The Tulingi were a small tribe closely allied to the Celtic Helvetii in the time of Julius Caesar's conquest of Gaul. Their location is unknown; their language and descent are uncertain. From their close cooperation with the Helvetii it can be deduced that they were probably neighbours of the latter. At the Battle of Bibracte in 58 BCE, they were, with the Boii and a few other smaller tribes, allies of the Helvetii against the Roman legions of Caesar.

Ancient source material on the Tulingi is scarce. The only reference is Caesar, who relates that with the Helvetii and the others they burned their homes and became part of the column of migrants seeking a new country in southern France. The column was defeated by Julius Caesar in the opening campaign of the Gallic Wars, 58 BC. They were then returned to their homes, which they were compelled to rebuild. According to captured records in the Helvetian camp, the number of Tulingi, including fighting men, old men, women and children, had been 36,000, a small fraction of the total of 368,000, of which only 110,000 remained to return home after their surrender.

The main possibility as to their identity is that they were Celtic. As the "-ing-" in Tulingi is also a frequently used suffix in forming Germanic tribal names, a second theory, that they were Germanic, developed. This was championed by Rudolf Much and other authors who proposed the now-discredited theory of "Alpine Germanic" tribes in the late Iron Age, to whom the Tulingi were counted.

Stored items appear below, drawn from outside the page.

(** A run of [udp_open_socket]: the blocks that were passed, and the
    one that went to [fail], if any. *)
Inductive socket_run (udp_fd : Z) (my_addr : sockaddr) (len : Z)
    (l : open_locals) (is_output : bool) (w : world)
    : outcome unit -> world -> Prop :=
| run_reuse_fail w1 :
    udp_open_reuse os udp_fd (reuse_specified l) w = (GotoFail udp_fd, w1) ->
    socket_run udp_fd my_addr len l is_output w (GotoFail udp_fd) w1
| run_bind_fail w1 w2 :
    udp_open_reuse os udp_fd (reuse_specified l) w = (Done tt, w1) ->
    udp_open_bind os udp_fd my_addr len w1 = (GotoFail udp_fd, w2) ->
    socket_run udp_fd my_addr len l is_output w (GotoFail udp_fd) w2
| run_multicast_fail w1 w2 w3 w4 :
    udp_open_reuse os udp_fd (reuse_specified l) w = (Done tt, w1) ->
    udp_open_bind os udp_fd my_addr len w1 = (Done tt, w2) ->
    udp_open_local_port os udp_fd my_addr w2 = (Done tt, w3) ->
    udp_open_multicast os udp_fd l w3 = (GotoFail udp_fd, w4) ->
    socket_run udp_fd my_addr len l is_output w (GotoFail udp_fd) w4
| run_buffers_fail w1 w2 w3 w4 w5 :
    udp_open_reuse os udp_fd (reuse_specified l) w = (Done tt, w1) ->
    udp_open_bind os udp_fd my_addr len w1 = (Done tt, w2) ->
    udp_open_local_port os udp_fd my_addr w2 = (Done tt, w3) ->
    udp_open_multicast os udp_fd l w3 = (Done tt, w4) ->
    udp_open_buffers os udp_fd is_output w4 = (GotoFail udp_fd, w5) ->
    socket_run udp_fd my_addr len l is_output w (GotoFail udp_fd) w5
| run_connect_fail w1 w2 w3 w4 w5 w6 :
    udp_open_reuse os udp_fd (reuse_specified l) w = (Done tt, w1) ->
    udp_open_bind os udp_fd my_addr len w1 = (Done tt, w2) ->
    udp_open_local_port os udp_fd my_addr w2 = (Done tt, w3) ->
    udp_open_multicast os udp_fd l w3 = (Done tt, w4) ->
    udp_open_buffers os udp_fd is_output w4 = (Done tt, w5) ->
    udp_open_connect os udp_fd w5 = (GotoFail udp_fd, w6) ->
    socket_run udp_fd my_addr len l is_output w (GotoFail udp_fd) w6
| run_socket_ok w1 w2 w3 w4 w5 w6 :
    udp_open_reuse os udp_fd (reuse_specified l) w = (Done tt, w1) ->
    udp_open_bind os udp_fd my_addr len w1 = (Done tt, w2) ->
    udp_open_local_port os udp_fd my_addr w2 = (Done tt, w3) ->
    udp_open_multicast os udp_fd l w3 = (Done tt, w4) ->
    udp_open_buffers os udp_fd is_output w4 = (Done tt, w5) ->
    udp_open_connect os udp_fd w5 = (Done tt, w6) ->
    socket_run udp_fd my_addr len l is_output w (Done tt) w6.

(** Split a run of [m ;; k] into the run of [m] and the rest; [F] is
    what is known of the way [m] goes to [fail]. *)
Ltac split_run H Hm :=
  unfold bind at 1 in H;
  lazymatch type of H with
  | (match ?m ?w with _ => _ end) = _ =>
      let E := fresh "E" in
      destruct (m w) as [[[]|?fd] ?w] eqn:E;
      [ | pose proof (proj2 (Hm _ _ _ E)) as ?Hfd; simpl in *;
          try contradiction; subst; inversion H; subst; clear H ]
  end.

Lemma udp_open_socket_inv udp_fd my_addr len l is_output w o w' :
  udp_open_socket os udp_fd my_addr len l is_output w = (o, w') ->
  socket_run udp_fd my_addr len l is_output w o w'.
Proof.
  unfold udp_open_socket. intros H.
  split_run H (udp_open_reuse_frame os udp_fd (reuse_specified l));
    [|eapply run_reuse_fail; eauto].
  split_run H (udp_open_bind_frame os udp_fd my_addr len);
    [|eapply run_bind_fail; eauto].
  split_run H (udp_open_local_port_frame os udp_fd my_addr).
  split_run H (udp_open_multicast_frame os udp_fd l);
    [|eapply run_multicast_fail; eauto].
  split_run H (udp_open_buffers_frame os udp_fd is_output);
    [|eapply run_buffers_fail; eauto].
  destruct (udp_open_connect os udp_fd w4) as [[[]|fd] w5] eqn:E4.
  - inversion H; subst. eapply run_socket_ok; eauto.
  - pose proof (proj2 (udp_open_connect_frame os _ _ _ _ E4)) as Hfd. simpl in Hfd. subst.
    inversion H; subst. eapply run_connect_fail; eauto.
Qed.

(** Lines 397-471 passed: the options are [l], the port of the URL is
    [port], and [udp_socket_create] returned [udp_fd], [my_addr] and
    [len] in the world [w4]. *)
Definition open_prefix (uri : string) (fl : Z) (w : world) (l : open_locals)
    (port udp_fd : Z) (my_addr : sockaddr) (len : Z) (w4 : world) : Prop :=
  exists w0 w1 w2 w3,
    udp_open_init fl w = (Done tt, w0) /\
    udp_open_options os uri w0 = (Done l, w1) /\
    udp_open_dest os uri fl w1 = (Done port, w2) /\
    udp_open_default_port port w2 = (Done tt, w3) /\
    udp_socket_create os sockaddr_zero 0 (localaddr l) w3
      = (Done (udp_fd, my_addr, len), w4).

(** The world after the label [fail] when a socket is to be closed,
    and after lines 551-555. *)
Definition closed (udp_fd : Z) (w : world) : world :=
  mk_world (w_h w) (w_trace w ++ [EClosesocket udp_fd]).
Definition opened (udp_fd : Z) (w : world) : world :=
  mk_world (set_priv_data (set_udp_fd udp_fd (priv_data (w_h w))) (w_h w)) (w_trace w).

(** A run of [udp_open]: its return value and the world it leaves. *)
Inductive open_run (uri : string) (fl : Z) (w : world) : Z -> world -> Prop :=
| run_options_fail w0 w1 :
    udp_open_init fl w = (Done tt, w0) ->
    udp_open_options os uri w0 = (GotoFail (-1), w1) ->
    open_run uri fl w (AVERROR EIO) w1
| run_dest_fail w0 l w1 w2 :
    udp_open_init fl w = (Done tt, w0) ->
    udp_open_options os uri w0 = (Done l, w1) ->
    udp_open_dest os uri fl w1 = (GotoFail (-1), w2) ->
    open_run uri fl w (AVERROR EIO) w2
| run_create_fail l port udp_fd my_addr len w4 :
    open_prefix uri fl w l port udp_fd my_addr len w4 ->
    udp_fd < 0 ->
    open_run uri fl w (AVERROR EIO) w4
| run_socket_fail l port udp_fd my_addr len w4 w5 :
    open_prefix uri fl w l port udp_fd my_addr len w4 ->
    0 <= udp_fd ->
    socket_run udp_fd my_addr len l (negb (has_flag fl AVIO_FLAG_READ)) w4
      (GotoFail udp_fd) w5 ->
    open_run uri fl w (AVERROR EIO) (closed udp_fd w5)
| run_open_ok l port udp_fd my_addr len w4 w5 :
    open_prefix uri fl w l port udp_fd my_addr len w4 ->
    0 <= udp_fd ->
    socket_run udp_fd my_addr len l (negb (has_flag fl AVIO_FLAG_READ)) w4
      (Done tt) w5 ->
    open_run uri fl w 0 (opened udp_fd w5).

Lemma bind_run A B (m : M A) (k : A -> M B) w o w' :
  bind m k w = (o, w') ->
  (exists a w1, m w = (Done a, w1) /\ k a w1 = (o, w')) \/
  (exists fd, m w = (GotoFail fd, w') /\ o = GotoFail fd).
Proof.
  unfold bind. destruct (m w) as [[a|fd] w1]; intros H.
  - left. eauto.
  - right. inversion H; subst. eauto.
Qed.

Lemma udp_open_init_done fl w o w0 :
  udp_open_init fl w = (o, w0) ->
  o = Done tt /\ w_trace w0 = w_trace w
    /\ view_options (w_h w0) = view_options (w_h w)
    /\ reuse_socket (priv_data (w_h w0)) = reuse_socket (priv_data (w_h w))
    /\ local_port (priv_data (w_h w0)) = local_port (priv_data (w_h w))
    /\ is_connected (priv_data (w_h w0)) = is_connected (priv_data (w_h w)).
Proof. intros H. inversion H; subst. repeat split; reflexivity. Qed.

Lemma udp_open_default_port_done port w o w3 :
  udp_open_default_port port w = (o, w3) ->
  let s := priv_data (w_h w) in
  o = Done tt /\ w_trace w3 = w_trace w
    /\ view_socket (w_h w3) = view_socket (w_h w)
    /\ reuse_socket (priv_data (w_h w3)) = reuse_socket s
    /\ local_port (priv_data (w_h w3))
       = (if ((C.truthy (is_multicast s) || (local_port s =? 0))
              && has_flag (flags (w_h w)) AVIO_FLAG_READ)%bool
          then port else local_port s).
Proof.
  unfold udp_open_default_port, bind, get_s, get_h, when.
  destruct (_ && _)%bool; intros H; inversion H; subst; repeat split; reflexivity.
Qed.

(** Every run of [udp_open] is one of these. *)
Lemma udp_open_inv uri fl w o w' :
  udp_open os uri fl w = (o, w') ->
  exists code, o = Done code /\ open_run uri fl w code w'.
Proof.
  unfold udp_open. intros H.
  assert (Hfail : forall wb, (when (0 <=? -1) (closesocket (-1)) ;; ret (AVERROR EIO)) wb
                             = (Done (AVERROR EIO), wb)) by reflexivity.
  destruct (udp_open_body os uri fl w) as [ob wb] eqn:B.
  unfold udp_open_body in B.
  apply bind_run in B as [[[] [w0 [E0 B]]] | [fd [E0 ->]]];
    [| apply udp_open_init_done in E0 as [? _]; discriminate].
  apply bind_run in B as [[l [w1 [E1 B]]] | [fd [E1 ->]]].
  2: { pose proof (proj2 (udp_open_options_frame os uri _ _ _ E1)) as F. simpl in F. subst fd.
       rewrite Hfail in H. inversion H; subst.
       eexists; split; [reflexivity|]. eapply run_options_fail; eauto. }
  apply bind_run in B as [[port [w2 [E2 B]]] | [fd [E2 ->]]].
  2: { pose proof (proj2 (udp_open_dest_frame os uri fl _ _ _ E2)) as F. simpl in F. subst fd.
       rewrite Hfail in H. inversion H; subst.
       eexists; split; [reflexivity|]. eapply run_dest_fail; eauto. }
  apply bind_run in B as [[[] [w3 [E3 B]]] | [fd [E3 ->]]];
    [| apply udp_open_default_port_done in E3 as [? _]; discriminate].
  apply bind_run in B as [[[[ufd my] len] [w4 [E4 B]]] | [fd [E4 ->]]];
    [| pose proof (proj2 (udp_socket_create_frame os _ _ _ _ _ _ E4)) as []].
  assert (P : open_prefix uri fl w l port ufd my len w4)
    by (exists w0, w1, w2, w3; auto).
  destruct (ufd <? 0) eqn:L.
  - apply Z.ltb_lt in L. inversion B; subst.
    assert (Hneg : (0 <=? ufd) = false) by (apply Z.leb_gt; lia).
    unfold bind, when in H. rewrite Hneg in H. inversion H; subst.
    eexists; split; [reflexivity|]. eapply run_create_fail; eauto.
  - apply Z.ltb_ge in L.
    assert (Hpos : (0 <=? ufd) = true) by (apply Z.leb_le; lia).
    apply bind_run in B as [[[] [w5 [E5 B]]] | [fd [E5 ->]]];
      apply udp_open_socket_inv in E5.
    + inversion B; subst. inversion H; subst.
      eexists; split; [reflexivity|]. eapply run_open_ok; eauto.
    + assert (fd = ufd) by (inversion E5; reflexivity). subst fd.
      unfold bind, when in H. rewrite Hpos in H. inversion H; subst.
      eexists; split; [reflexivity|]. eapply run_socket_fail; eauto.
Qed.

End Runs.

(* ===================================================================== *)
(** ** The calls of a run *)
(* ===================================================================== *)

(** The events between the world [w] and the later world [w']. *)
Definition calls (w w' : world) : trace :=
  skipn (List.length (w_trace w)) (w_trace w').

Lemma calls_app w w' evs : w_trace w' = w_trace w ++ evs -> calls w w' = evs.
Proof.
  unfold calls. intros ->. rewrite skipn_app, Nat.sub_diag, skipn_all. reflexivity.
Qed.

Lemma calls_same w w' : w_trace w' = w_trace w -> calls w w' = [].
Proof. intros H. apply calls_app. rewrite app_nil_r. exact H. Qed.

Lemma frame_calls ks X (view : URLContext -> X) w w' :
  frame ks view w w' ->
  w_trace w' = w_trace w ++ calls w w' /\ forallb (of_kinds ks) (calls w w') = true.
Proof.
  intros [[evs [T K]] _]. rewrite (calls_app _ _ _ T). auto.
Qed.

Lemma calls_trans w1 w2 w3 :
  w_trace w2 = w_trace w1 ++ calls w1 w2 ->
  w_trace w3 = w_trace w2 ++ calls w2 w3 ->
  calls w1 w3 = calls w1 w2 ++ calls w2 w3.
Proof.
  intros H1 H2. apply calls_app. rewrite H2, H1 at 1. rewrite app_assoc. reflexivity.
Qed.

Lemma select_app k a b : select k (a ++ b) = select k a ++ select k b.
Proof. apply filter_app. Qed.

Lemma select_none ks k evs :
  forallb (of_kinds ks) evs = true ->
  existsb (kind_eqb k) ks = false ->
  select k evs = [].
Proof.
  intros K N. induction evs as [|e evs IH]; [reflexivity|].
  simpl in *. apply andb_prop in K as [K1 K2].
  destruct (kind_eqb (kind_of e) k) eqn:E.
  - apply kind_eqb_eq in E. subst k. unfold of_kinds in K1. congruence.
  - auto.
Qed.

Lemma of_kinds_in ks evs e :
  forallb (of_kinds ks) evs = true -> In e evs -> of_kinds ks e = true.
Proof. intros K I. rewrite forallb_forall in K. auto. Qed.

(** Run a block on a symbolic world: unfold the monad and the system
    calls, leaving the tests of the code and the answers of the
    oracle. *)
Ltac mrun_in H :=
  cbv beta iota zeta delta
    [bind ret goto_fail when get_h get_s modify_h modify_s emit ask
     sys_getaddrinfo sys_socket sys_setsockopt sys_bind sys_getsockname
     sys_getnameinfo sys_connect closesocket ff_socket_nonblock av_strdup
     av_log log_net_error] in H.

Ltac mrun :=
  cbv beta iota zeta delta
    [bind ret goto_fail when get_h get_s modify_h modify_s emit ask
     sys_getaddrinfo sys_socket sys_setsockopt sys_bind sys_getsockname
     sys_getnameinfo sys_connect closesocket ff_socket_nonblock av_strdup
     av_log log_net_error].

(** A run ended: name its outcome and its world. *)
Ltac done_run H :=
  lazymatch type of H with
  | (_, _) = (_, _) => inversion H; subst; clear H
  end.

So far no Germanic etymology for the name has gained wider acceptance.

The ancient Boii had been displaced from the Danube by the Germanics. Those in Gaul were a remnant, as the Tulingi may well have been. If they were, they might logically be found across the Rhine, in Germania. Why they did not ally with the Germanics, whom the Celts feared and disliked, remains unexplained. They appear briefly in Orosius' mention of the Helvetian campaign, manifestly based on Caesar. However, Orosius uses Latobrigi instead of Latovici. The "-brigi" would certainly identify a tribe with a Celtic name, and if they were Celtic, perhaps so were the Tulingi.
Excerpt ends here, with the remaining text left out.